(Records from a dataset)
*** Block opens ***

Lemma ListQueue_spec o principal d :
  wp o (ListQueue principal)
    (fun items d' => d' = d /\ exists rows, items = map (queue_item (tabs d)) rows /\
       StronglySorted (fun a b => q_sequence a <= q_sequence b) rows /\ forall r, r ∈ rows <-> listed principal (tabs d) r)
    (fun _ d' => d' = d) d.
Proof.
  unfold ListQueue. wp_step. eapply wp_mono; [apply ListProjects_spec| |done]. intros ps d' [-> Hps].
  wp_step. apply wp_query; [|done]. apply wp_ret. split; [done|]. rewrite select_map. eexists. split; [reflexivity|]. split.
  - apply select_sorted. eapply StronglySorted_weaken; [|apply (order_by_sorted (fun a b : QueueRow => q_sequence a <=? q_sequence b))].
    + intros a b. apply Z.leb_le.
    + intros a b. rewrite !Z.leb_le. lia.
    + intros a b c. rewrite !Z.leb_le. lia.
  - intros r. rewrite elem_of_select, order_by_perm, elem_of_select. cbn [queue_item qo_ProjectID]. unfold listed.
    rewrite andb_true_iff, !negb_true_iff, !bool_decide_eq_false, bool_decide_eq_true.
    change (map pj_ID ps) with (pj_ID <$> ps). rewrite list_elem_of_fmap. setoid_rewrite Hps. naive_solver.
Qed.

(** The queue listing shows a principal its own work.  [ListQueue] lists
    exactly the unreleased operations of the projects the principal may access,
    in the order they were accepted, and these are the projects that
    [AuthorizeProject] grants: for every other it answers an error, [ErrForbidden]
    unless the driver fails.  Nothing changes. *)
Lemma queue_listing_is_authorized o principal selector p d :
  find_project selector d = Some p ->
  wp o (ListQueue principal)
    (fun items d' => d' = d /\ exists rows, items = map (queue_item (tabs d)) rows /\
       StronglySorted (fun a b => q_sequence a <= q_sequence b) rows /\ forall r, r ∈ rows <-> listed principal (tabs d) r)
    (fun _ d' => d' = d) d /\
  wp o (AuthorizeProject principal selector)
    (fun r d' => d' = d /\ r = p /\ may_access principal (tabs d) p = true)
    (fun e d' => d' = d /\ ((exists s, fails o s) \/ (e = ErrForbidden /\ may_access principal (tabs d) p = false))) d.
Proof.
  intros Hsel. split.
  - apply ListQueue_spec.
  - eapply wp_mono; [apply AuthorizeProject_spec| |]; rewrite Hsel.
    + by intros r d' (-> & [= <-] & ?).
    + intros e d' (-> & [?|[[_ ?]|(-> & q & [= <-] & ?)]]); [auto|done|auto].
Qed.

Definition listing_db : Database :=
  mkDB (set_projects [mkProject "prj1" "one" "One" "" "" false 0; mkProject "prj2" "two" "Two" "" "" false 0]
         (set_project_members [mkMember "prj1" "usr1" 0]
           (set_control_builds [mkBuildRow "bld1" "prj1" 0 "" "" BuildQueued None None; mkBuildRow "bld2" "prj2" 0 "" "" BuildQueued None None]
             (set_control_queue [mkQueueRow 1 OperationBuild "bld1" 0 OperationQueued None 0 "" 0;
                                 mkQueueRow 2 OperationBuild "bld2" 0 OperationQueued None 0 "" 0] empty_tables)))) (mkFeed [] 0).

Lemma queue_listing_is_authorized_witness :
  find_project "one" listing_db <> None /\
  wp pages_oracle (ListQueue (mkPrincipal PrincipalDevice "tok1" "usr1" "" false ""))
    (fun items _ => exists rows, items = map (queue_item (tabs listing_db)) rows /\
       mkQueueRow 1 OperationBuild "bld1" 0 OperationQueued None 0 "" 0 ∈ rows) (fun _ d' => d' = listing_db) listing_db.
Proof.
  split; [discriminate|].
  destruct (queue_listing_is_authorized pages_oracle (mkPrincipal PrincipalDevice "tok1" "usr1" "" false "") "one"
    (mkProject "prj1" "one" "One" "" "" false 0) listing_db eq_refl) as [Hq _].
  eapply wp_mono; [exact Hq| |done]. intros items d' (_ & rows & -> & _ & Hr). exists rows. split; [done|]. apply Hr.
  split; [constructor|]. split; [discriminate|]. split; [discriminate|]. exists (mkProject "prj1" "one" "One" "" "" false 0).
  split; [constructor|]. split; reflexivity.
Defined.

*** Block closes ***

> REQUIRED ACTION
Transcribe the records above from the line holding "find_project selector d = Some p ->" down to the line holding "(fun r d' =>", inclusive, without adding anything.

> WRITTEN REPLY
  find_project selector d = Some p ->
  wp o (ListQueue principal)
    (fun items d' => d' = d /\ exists rows, items = map (queue_item (tabs d)) rows /\
       StronglySorted (fun a b => q_sequence a <= q_sequence b) rows /\ forall r, r ∈ rows <-> listed principal (tabs d) r)
    (fun _ d' => d' = d) d /\
  wp o (AuthorizeProject principal selector)
    (fun r d' => d' = d /\ r = p /\ may_access principal (tabs d) p = true)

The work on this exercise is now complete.